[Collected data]
___

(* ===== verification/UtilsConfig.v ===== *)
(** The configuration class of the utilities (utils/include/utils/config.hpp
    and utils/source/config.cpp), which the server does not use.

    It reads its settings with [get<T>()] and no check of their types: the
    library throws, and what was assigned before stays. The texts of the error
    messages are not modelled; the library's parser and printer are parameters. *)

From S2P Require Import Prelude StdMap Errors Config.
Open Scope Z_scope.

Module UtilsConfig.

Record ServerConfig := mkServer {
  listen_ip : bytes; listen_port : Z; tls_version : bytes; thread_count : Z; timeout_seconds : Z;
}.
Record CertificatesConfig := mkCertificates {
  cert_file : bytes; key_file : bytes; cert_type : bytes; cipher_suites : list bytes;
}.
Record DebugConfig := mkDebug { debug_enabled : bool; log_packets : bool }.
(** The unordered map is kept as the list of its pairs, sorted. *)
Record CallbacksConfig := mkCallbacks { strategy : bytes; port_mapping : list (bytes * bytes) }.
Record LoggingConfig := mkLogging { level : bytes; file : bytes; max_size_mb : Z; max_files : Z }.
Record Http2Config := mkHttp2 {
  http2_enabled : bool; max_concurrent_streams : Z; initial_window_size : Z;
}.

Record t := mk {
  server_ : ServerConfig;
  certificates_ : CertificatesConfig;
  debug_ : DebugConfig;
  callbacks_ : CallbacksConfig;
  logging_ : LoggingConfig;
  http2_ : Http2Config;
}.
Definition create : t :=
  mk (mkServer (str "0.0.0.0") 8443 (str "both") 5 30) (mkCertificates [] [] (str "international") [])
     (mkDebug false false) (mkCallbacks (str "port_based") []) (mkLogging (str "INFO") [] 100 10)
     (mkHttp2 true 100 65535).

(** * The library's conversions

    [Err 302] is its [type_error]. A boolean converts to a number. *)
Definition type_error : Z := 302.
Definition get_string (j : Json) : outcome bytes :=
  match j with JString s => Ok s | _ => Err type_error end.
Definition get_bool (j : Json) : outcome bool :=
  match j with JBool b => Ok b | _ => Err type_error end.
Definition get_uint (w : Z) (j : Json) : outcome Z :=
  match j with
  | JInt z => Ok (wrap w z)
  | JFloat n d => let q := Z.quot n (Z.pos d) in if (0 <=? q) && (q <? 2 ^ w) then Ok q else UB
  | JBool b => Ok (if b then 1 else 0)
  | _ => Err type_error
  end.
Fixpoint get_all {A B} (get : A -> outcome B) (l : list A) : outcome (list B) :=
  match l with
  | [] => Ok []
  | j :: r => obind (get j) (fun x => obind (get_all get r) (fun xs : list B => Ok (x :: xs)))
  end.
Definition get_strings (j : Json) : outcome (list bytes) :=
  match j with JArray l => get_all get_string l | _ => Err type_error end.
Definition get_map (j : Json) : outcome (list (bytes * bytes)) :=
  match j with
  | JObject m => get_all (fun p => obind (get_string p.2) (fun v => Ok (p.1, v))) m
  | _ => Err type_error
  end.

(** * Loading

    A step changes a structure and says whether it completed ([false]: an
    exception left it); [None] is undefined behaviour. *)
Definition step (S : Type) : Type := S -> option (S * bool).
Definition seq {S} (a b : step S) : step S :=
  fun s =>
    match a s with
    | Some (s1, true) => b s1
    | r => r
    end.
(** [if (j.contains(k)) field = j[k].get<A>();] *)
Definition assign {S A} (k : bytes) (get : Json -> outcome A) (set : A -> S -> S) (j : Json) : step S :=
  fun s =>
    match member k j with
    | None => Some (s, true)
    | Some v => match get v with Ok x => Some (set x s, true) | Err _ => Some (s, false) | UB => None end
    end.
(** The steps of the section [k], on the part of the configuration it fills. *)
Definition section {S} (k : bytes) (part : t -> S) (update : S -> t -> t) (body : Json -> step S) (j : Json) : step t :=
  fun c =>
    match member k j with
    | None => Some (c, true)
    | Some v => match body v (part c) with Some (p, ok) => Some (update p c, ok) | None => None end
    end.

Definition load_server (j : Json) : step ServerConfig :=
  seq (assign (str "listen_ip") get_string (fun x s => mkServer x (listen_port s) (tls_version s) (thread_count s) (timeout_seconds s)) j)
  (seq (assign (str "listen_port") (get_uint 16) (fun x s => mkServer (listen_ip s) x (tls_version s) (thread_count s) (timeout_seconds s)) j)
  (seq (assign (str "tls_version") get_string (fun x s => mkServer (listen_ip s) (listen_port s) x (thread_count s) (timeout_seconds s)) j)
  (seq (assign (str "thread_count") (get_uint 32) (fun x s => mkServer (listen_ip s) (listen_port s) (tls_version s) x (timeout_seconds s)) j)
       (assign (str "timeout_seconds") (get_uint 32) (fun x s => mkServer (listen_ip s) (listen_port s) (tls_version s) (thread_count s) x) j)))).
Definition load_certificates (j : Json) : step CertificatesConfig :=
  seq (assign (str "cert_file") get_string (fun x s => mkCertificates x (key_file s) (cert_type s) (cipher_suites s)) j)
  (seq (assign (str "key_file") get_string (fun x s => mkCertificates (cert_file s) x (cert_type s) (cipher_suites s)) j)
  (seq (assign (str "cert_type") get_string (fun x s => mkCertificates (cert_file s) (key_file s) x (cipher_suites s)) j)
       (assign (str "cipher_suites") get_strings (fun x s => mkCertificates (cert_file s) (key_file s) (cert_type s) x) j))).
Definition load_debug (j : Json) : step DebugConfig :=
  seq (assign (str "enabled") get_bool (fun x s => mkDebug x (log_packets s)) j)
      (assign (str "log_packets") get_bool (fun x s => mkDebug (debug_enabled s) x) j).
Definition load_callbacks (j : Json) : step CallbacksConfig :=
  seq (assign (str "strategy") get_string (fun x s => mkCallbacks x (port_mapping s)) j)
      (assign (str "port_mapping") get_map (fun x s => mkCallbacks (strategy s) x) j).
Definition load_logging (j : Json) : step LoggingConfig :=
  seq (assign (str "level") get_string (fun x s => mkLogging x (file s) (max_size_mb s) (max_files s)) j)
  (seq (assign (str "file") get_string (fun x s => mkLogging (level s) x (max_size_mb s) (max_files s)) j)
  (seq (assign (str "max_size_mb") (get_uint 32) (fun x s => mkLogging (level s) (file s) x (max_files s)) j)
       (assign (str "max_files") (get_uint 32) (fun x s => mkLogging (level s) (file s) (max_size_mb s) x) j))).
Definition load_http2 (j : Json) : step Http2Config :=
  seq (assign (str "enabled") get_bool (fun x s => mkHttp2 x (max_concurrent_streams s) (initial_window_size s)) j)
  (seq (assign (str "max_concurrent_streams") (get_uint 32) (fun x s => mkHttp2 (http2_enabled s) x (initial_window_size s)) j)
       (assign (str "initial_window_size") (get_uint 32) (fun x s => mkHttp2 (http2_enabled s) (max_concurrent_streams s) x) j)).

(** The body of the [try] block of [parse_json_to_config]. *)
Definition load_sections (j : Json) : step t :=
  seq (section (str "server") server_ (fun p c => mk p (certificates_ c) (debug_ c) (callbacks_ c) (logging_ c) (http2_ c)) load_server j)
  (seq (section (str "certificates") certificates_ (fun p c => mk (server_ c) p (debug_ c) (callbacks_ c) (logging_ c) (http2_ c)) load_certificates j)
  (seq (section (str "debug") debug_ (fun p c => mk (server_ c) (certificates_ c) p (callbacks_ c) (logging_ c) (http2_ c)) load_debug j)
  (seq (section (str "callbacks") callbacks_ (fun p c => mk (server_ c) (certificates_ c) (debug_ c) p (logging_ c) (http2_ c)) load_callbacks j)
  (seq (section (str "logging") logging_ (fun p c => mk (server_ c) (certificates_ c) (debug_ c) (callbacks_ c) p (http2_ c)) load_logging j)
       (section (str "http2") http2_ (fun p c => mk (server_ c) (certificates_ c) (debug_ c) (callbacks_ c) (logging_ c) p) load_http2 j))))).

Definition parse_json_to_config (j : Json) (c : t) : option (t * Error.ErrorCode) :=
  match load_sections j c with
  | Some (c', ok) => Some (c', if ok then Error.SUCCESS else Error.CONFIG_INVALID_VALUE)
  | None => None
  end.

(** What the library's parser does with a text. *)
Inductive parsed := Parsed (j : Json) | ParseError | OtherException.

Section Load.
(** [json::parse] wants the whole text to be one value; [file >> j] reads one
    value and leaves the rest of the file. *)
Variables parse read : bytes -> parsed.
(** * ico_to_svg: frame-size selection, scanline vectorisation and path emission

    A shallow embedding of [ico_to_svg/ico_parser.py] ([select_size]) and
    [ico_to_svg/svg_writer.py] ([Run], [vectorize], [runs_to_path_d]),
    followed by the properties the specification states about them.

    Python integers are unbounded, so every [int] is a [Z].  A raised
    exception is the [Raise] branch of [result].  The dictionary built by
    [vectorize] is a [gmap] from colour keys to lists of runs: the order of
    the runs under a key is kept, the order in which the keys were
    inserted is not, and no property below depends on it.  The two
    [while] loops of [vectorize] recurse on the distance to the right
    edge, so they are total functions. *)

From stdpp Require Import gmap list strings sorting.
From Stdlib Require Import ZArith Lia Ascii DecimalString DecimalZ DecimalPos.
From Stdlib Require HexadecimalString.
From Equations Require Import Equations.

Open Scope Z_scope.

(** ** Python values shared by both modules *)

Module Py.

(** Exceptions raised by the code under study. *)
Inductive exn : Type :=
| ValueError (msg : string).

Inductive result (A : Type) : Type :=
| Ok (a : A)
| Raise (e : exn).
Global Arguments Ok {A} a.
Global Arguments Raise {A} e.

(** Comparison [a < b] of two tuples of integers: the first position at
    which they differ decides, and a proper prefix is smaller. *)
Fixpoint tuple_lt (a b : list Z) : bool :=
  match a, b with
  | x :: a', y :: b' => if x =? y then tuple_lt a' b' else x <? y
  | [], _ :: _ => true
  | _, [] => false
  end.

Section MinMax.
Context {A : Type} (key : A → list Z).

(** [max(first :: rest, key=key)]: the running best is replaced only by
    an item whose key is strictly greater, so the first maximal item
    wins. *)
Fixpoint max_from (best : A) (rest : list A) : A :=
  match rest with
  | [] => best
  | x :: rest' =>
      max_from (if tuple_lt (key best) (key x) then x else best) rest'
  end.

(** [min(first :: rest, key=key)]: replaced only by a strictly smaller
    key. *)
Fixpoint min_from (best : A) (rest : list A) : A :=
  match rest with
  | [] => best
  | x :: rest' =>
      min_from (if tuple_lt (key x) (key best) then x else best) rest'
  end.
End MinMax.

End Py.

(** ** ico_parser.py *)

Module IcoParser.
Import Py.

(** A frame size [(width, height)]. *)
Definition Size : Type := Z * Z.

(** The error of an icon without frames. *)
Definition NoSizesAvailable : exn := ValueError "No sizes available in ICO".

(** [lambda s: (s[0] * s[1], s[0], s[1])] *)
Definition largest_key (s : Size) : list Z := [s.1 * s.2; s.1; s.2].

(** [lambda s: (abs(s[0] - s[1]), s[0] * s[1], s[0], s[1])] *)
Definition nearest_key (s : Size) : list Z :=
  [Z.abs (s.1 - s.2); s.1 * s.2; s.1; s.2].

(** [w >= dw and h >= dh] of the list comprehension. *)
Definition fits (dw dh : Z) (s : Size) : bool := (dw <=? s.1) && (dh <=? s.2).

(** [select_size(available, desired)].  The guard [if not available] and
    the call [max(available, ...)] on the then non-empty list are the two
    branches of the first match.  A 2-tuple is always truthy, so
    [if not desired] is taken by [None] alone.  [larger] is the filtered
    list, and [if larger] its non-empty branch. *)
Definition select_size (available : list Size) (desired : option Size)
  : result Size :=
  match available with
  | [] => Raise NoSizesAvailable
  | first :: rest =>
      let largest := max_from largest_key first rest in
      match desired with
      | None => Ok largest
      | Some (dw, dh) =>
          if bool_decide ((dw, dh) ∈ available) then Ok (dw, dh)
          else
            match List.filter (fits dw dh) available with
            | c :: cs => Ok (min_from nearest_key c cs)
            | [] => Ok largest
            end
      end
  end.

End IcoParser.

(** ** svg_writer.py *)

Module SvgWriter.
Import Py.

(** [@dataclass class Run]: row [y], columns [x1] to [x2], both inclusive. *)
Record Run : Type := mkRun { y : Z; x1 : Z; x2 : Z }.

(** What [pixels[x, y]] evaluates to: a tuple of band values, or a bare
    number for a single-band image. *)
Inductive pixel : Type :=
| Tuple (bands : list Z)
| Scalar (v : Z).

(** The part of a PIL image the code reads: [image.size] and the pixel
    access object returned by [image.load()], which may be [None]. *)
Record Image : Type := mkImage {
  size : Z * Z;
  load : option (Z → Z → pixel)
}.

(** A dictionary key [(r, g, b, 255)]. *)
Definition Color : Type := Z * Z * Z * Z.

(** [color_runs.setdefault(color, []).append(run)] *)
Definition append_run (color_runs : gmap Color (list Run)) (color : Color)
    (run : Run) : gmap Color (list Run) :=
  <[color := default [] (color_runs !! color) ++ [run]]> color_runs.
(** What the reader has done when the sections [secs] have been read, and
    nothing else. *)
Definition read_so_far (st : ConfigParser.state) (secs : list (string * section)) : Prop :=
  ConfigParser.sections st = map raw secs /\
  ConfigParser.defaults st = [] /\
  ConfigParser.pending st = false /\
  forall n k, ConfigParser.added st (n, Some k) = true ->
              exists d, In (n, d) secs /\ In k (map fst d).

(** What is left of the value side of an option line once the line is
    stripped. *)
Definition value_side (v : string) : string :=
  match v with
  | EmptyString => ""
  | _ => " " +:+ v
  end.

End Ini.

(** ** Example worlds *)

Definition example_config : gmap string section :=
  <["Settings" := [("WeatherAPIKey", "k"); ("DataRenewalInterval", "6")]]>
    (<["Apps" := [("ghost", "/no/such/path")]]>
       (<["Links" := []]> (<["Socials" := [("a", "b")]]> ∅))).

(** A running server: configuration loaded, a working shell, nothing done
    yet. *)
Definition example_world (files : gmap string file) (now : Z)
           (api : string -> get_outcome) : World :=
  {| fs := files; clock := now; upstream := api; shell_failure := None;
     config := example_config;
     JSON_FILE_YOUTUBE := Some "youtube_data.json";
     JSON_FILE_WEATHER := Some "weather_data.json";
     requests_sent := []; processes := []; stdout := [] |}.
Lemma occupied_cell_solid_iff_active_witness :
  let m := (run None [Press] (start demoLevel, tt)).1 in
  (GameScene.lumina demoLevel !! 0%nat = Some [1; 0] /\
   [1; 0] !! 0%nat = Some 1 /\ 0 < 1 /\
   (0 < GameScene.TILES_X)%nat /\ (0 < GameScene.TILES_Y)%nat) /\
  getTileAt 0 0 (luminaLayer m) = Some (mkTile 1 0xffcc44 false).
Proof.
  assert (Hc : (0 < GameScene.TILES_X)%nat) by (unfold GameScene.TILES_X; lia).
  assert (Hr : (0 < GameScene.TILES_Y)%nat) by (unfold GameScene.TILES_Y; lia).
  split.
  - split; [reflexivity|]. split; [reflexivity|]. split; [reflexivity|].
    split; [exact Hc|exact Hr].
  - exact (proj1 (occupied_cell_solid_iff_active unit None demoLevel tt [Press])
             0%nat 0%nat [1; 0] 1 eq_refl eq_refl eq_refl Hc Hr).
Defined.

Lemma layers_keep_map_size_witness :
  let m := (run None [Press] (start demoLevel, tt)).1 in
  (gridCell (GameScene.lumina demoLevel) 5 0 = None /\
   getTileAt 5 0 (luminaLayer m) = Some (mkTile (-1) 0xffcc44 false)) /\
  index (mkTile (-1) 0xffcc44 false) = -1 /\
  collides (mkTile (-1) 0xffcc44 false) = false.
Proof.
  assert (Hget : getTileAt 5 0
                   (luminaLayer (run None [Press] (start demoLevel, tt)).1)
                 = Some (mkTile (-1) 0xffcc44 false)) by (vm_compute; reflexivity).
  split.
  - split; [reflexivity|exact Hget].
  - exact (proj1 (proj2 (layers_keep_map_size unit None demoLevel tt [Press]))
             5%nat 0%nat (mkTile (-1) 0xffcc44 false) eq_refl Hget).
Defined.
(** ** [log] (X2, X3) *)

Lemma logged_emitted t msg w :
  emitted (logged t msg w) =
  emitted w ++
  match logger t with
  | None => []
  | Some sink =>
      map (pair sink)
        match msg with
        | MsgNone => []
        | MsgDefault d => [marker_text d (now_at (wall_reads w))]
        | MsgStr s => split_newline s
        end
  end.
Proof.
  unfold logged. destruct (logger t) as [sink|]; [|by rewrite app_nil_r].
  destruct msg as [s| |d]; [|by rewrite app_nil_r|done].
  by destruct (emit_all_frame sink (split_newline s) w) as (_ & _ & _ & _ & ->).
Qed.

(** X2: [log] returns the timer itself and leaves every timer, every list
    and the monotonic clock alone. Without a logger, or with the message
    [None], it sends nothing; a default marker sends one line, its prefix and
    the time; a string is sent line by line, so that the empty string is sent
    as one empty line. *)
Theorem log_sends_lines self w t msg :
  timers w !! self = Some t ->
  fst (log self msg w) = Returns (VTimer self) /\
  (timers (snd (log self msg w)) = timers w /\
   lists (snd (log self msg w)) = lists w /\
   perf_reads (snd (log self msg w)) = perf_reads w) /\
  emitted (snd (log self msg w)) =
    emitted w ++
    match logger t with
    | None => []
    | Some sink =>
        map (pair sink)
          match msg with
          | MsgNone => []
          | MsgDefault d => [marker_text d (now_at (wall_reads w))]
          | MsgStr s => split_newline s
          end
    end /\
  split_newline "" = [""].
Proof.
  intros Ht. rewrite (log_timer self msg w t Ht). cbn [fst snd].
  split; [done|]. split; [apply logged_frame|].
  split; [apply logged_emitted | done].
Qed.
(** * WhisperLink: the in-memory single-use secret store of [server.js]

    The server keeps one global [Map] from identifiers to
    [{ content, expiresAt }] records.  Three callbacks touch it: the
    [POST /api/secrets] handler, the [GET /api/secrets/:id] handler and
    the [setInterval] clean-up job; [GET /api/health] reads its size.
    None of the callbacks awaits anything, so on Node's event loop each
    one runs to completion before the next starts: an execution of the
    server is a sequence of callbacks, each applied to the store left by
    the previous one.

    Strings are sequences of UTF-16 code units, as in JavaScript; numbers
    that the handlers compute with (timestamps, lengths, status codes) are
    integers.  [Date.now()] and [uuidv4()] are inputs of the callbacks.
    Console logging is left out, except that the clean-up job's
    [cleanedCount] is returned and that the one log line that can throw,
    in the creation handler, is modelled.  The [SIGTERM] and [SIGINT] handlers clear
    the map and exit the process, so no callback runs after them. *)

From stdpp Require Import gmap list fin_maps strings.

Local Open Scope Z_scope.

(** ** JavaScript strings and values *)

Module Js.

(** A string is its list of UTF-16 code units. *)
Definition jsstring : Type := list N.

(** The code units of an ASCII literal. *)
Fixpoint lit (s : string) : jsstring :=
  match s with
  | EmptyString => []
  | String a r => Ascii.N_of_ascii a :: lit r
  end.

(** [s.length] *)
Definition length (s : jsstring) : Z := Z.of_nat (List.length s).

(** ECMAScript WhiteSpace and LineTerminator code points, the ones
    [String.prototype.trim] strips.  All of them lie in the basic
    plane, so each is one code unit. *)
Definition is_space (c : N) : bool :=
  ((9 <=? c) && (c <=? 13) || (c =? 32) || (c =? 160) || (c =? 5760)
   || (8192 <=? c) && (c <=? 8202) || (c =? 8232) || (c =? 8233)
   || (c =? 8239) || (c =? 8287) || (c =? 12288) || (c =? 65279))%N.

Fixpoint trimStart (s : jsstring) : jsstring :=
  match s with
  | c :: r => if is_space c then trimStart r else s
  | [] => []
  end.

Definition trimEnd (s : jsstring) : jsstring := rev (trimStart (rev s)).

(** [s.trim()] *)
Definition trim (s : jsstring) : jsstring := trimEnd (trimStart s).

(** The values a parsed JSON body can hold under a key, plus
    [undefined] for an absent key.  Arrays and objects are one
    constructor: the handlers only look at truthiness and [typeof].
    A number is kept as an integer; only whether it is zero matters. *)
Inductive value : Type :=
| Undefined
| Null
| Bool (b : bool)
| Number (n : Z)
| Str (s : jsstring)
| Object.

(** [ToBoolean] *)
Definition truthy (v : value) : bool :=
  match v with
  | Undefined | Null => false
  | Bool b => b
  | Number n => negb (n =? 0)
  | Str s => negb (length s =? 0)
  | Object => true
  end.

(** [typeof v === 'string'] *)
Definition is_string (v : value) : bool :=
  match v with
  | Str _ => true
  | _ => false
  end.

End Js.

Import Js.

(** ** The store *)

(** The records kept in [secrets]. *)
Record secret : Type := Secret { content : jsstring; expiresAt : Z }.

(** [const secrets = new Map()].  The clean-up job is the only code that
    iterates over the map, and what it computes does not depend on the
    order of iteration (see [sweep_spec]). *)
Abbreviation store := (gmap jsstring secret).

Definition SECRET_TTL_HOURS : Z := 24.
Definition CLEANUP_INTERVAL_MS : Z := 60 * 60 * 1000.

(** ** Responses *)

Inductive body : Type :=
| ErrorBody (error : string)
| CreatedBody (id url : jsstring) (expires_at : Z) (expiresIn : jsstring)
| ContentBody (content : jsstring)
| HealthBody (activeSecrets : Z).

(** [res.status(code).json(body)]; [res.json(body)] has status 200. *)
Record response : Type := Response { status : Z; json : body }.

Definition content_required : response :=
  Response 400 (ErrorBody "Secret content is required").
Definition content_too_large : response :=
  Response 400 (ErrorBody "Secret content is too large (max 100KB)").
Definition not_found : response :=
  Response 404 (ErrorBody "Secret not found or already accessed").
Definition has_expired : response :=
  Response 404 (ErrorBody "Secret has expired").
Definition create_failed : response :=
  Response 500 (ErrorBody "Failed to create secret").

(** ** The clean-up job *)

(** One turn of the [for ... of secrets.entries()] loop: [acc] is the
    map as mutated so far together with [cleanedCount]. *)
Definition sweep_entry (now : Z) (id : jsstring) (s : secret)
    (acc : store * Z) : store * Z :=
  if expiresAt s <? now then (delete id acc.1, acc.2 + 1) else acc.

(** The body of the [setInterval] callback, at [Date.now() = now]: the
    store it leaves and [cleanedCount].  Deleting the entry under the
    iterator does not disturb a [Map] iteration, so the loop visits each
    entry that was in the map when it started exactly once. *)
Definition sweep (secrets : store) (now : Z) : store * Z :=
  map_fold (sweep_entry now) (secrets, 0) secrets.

___

◆ EXERCISE GOAL: An exact, complete copy of the lines above from the one with "From S2P Require" through the one with "Record DebugConfig := mkDebug" is the whole answer.

◆ SOLUTION:
From S2P Require Import Prelude StdMap Errors Config.
Open Scope Z_scope.

Module UtilsConfig.

Record ServerConfig := mkServer {
  listen_ip : bytes; listen_port : Z; tls_version : bytes; thread_count : Z; timeout_seconds : Z;
}.
Record CertificatesConfig := mkCertificates {
  cert_file : bytes; key_file : bytes; cert_type : bytes; cipher_suites : list bytes;
}.
Record DebugConfig := mkDebug { debug_enabled : bool; log_packets : bool }.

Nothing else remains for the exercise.